> _The task_
Nothing in the data may be omitted; output it all verbatim.

### Data for this exercise

(** * leafmap, folium backend: a shallow embedding of [leafmap/foliumap.py]

    The module is a thin layer over the folium map widget.  Every method of
    [Map] validates or reshapes its arguments, calls collaborators (the
    titiler tile service, geopandas, the file system, the network) and
    attaches elements to the widget.  The embedding below keeps that shape:

    - Python values that the code inspects dynamically ([isinstance], [len],
      [startswith], indexing) are values of [pyval];
    - exceptions are values of [exn], and a method is a computation in the
      state-and-exception monad [M] over [State], the map widget together
      with the part of the outside world the methods touch;
    - a state change made before an exception is raised stays, as in Python;
    - functions of other modules ([leafmap.common], [leafmap.legends],
      folium's renderer, [os.path], [requests], [json]) are the fields of
      one record, [Collaborators]. *)

From Stdlib Require Import ZArith QArith Qminmax.
From stdpp Require Import base strings list gmap pretty.

Close Scope Q_scope.
Open Scope string_scope.
Open Scope list_scope.
Set Warnings "-register-all".

(** ** Python values and exceptions *)

(** The values the module handles.  A float is a binary64 number:
    [VFloat q] is the float nearest to [q], so that a float literal of the
    source is written by its decimal value. *)
Inductive pyval : Type :=
| VNone
| VBool (b : bool)
| VInt (z : Z)
| VFloat (q : Q)
| VStr (s : string)
| VTuple (items : list pyval)
| VList (items : list pyval)
| VDict (kv : list (pyval * pyval)).

(** The exception classes the module raises or lets through.  [Exception e]
    is [raise Exception(e)]: a generic exception that carries [e].
    [CollaboratorError] stands for whatever a collaborator raises. *)
Inductive exn : Type :=
| FileNotFoundError (msg : string)
| ValueError (msg : string)
| TypeError (msg : string)
| AttributeError (msg : string)
| IndexError (msg : string)
| KeyError (msg : string)
| NotImplementedError (msg : string)
| OSError (msg : string)
| IsADirectoryError (msg : string)
| CollaboratorError (msg : string)
| Exception (e : exn).

Inductive result (A : Type) : Type :=
| Ok (a : A)
| Err (e : exn).
Arguments Ok {A} a.
Arguments Err {A} e.

#[global] Instance result_ret : MRet result := λ A x, Ok x.
#[global] Instance result_bind : MBind result := λ A B f r,
  match r with Ok x => f x | Err e => Err e end.

Definition is_ok {A} (r : result A) : bool :=
  match r with Ok _ => true | Err _ => false end.

(** The classes of the spec's error taxonomy: a validation failure is a
    [ValueError] or a [TypeError]. *)
Definition is_validation_error (e : exn) : bool :=
  match e with ValueError _ | TypeError _ => true | _ => false end.

Definition is_file_not_found (e : exn) : bool :=
  match e with FileNotFoundError _ => true | _ => false end.

Definition is_not_supported (e : exn) : bool :=
  match e with NotImplementedError _ => true | _ => false end.

(** ** The string methods the module calls *)

Definition startswith (s p : string) : bool := String.prefix p s.

Definition endswith (s p : string) : bool :=
  (String.length p <=? String.length s)%nat
  && String.eqb (String.substring (String.length s - String.length p) (String.length p) s) p.

(** [str.replace(old, new)] for a non-empty [old]: matches are taken left to
    right and do not overlap; [skip] counts the characters of a match that
    are still to be dropped. *)
Fixpoint replace_from (old new : string) (skip : nat) (s : string) : string :=
  match s with
  | EmptyString => EmptyString
  | String c rest =>
      match skip with
      | S k => replace_from old new k rest
      | O =>
          if String.prefix old s
          then new +:+ replace_from old new (String.length old - 1) rest
          else String c (replace_from old new 0 rest)
      end
  end.

Definition str_replace (s old new : string) : string := replace_from old new 0 s.

Definition newline : Ascii.ascii := Ascii.ascii_of_nat 10.
Definition carriage_return : Ascii.ascii := Ascii.ascii_of_nat 13.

######

> _Response_
(** * leafmap, folium backend: a shallow embedding of [leafmap/foliumap.py]

    The module is a thin layer over the folium map widget.  Every method of
    [Map] validates or reshapes its arguments, calls collaborators (the
    titiler tile service, geopandas, the file system, the network) and
    attaches elements to the widget.  The embedding below keeps that shape:

    - Python values that the code inspects dynamically ([isinstance], [len],
      [startswith], indexing) are values of [pyval];
    - exceptions are values of [exn], and a method is a computation in the
      state-and-exception monad [M] over [State], the map widget together
      with the part of the outside world the methods touch;
    - a state change made before an exception is raised stays, as in Python;
    - functions of other modules ([leafmap.common], [leafmap.legends],
      folium's renderer, [os.path], [requests], [json]) are the fields of
      one record, [Collaborators]. *)

From Stdlib Require Import ZArith QArith Qminmax.
From stdpp Require Import base strings list gmap pretty.

Close Scope Q_scope.
Open Scope string_scope.
Open Scope list_scope.
Set Warnings "-register-all".

(** ** Python values and exceptions *)

(** The values the module handles.  A float is a binary64 number:
    [VFloat q] is the float nearest to [q], so that a float literal of the
    source is written by its decimal value. *)
Inductive pyval : Type :=
| VNone
| VBool (b : bool)
| VInt (z : Z)
| VFloat (q : Q)
| VStr (s : string)
| VTuple (items : list pyval)
| VList (items : list pyval)
| VDict (kv : list (pyval * pyval)).

(** The exception classes the module raises or lets through.  [Exception e]
    is [raise Exception(e)]: a generic exception that carries [e].
    [CollaboratorError] stands for whatever a collaborator raises. *)
Inductive exn : Type :=
| FileNotFoundError (msg : string)
| ValueError (msg : string)
| TypeError (msg : string)
| AttributeError (msg : string)
| IndexError (msg : string)
| KeyError (msg : string)
| NotImplementedError (msg : string)
| OSError (msg : string)
| IsADirectoryError (msg : string)
| CollaboratorError (msg : string)
| Exception (e : exn).

Inductive result (A : Type) : Type :=
| Ok (a : A)
| Err (e : exn).
Arguments Ok {A} a.
Arguments Err {A} e.

#[global] Instance result_ret : MRet result := λ A x, Ok x.
#[global] Instance result_bind : MBind result := λ A B f r,
  match r with Ok x => f x | Err e => Err e end.

Definition is_ok {A} (r : result A) : bool :=
  match r with Ok _ => true | Err _ => false end.

(** The classes of the spec's error taxonomy: a validation failure is a
    [ValueError] or a [TypeError]. *)
Definition is_validation_error (e : exn) : bool :=
  match e with ValueError _ | TypeError _ => true | _ => false end.

Definition is_file_not_found (e : exn) : bool :=
  match e with FileNotFoundError _ => true | _ => false end.

Definition is_not_supported (e : exn) : bool :=
  match e with NotImplementedError _ => true | _ => false end.

(** ** The string methods the module calls *)

Definition startswith (s p : string) : bool := String.prefix p s.

Definition endswith (s p : string) : bool :=
  (String.length p <=? String.length s)%nat
  && String.eqb (String.substring (String.length s - String.length p) (String.length p) s) p.

(** [str.replace(old, new)] for a non-empty [old]: matches are taken left to
    right and do not overlap; [skip] counts the characters of a match that
    are still to be dropped. *)
Fixpoint replace_from (old new : string) (skip : nat) (s : string) : string :=
  match s with
  | EmptyString => EmptyString
  | String c rest =>
      match skip with
      | S k => replace_from old new k rest
      | O =>
          if String.prefix old s
          then new +:+ replace_from old new (String.length old - 1) rest
          else String c (replace_from old new 0 rest)
      end
  end.

Definition str_replace (s old new : string) : string := replace_from old new 0 s.

Definition newline : Ascii.ascii := Ascii.ascii_of_nat 10.
Definition carriage_return : Ascii.ascii := Ascii.ascii_of_nat 13.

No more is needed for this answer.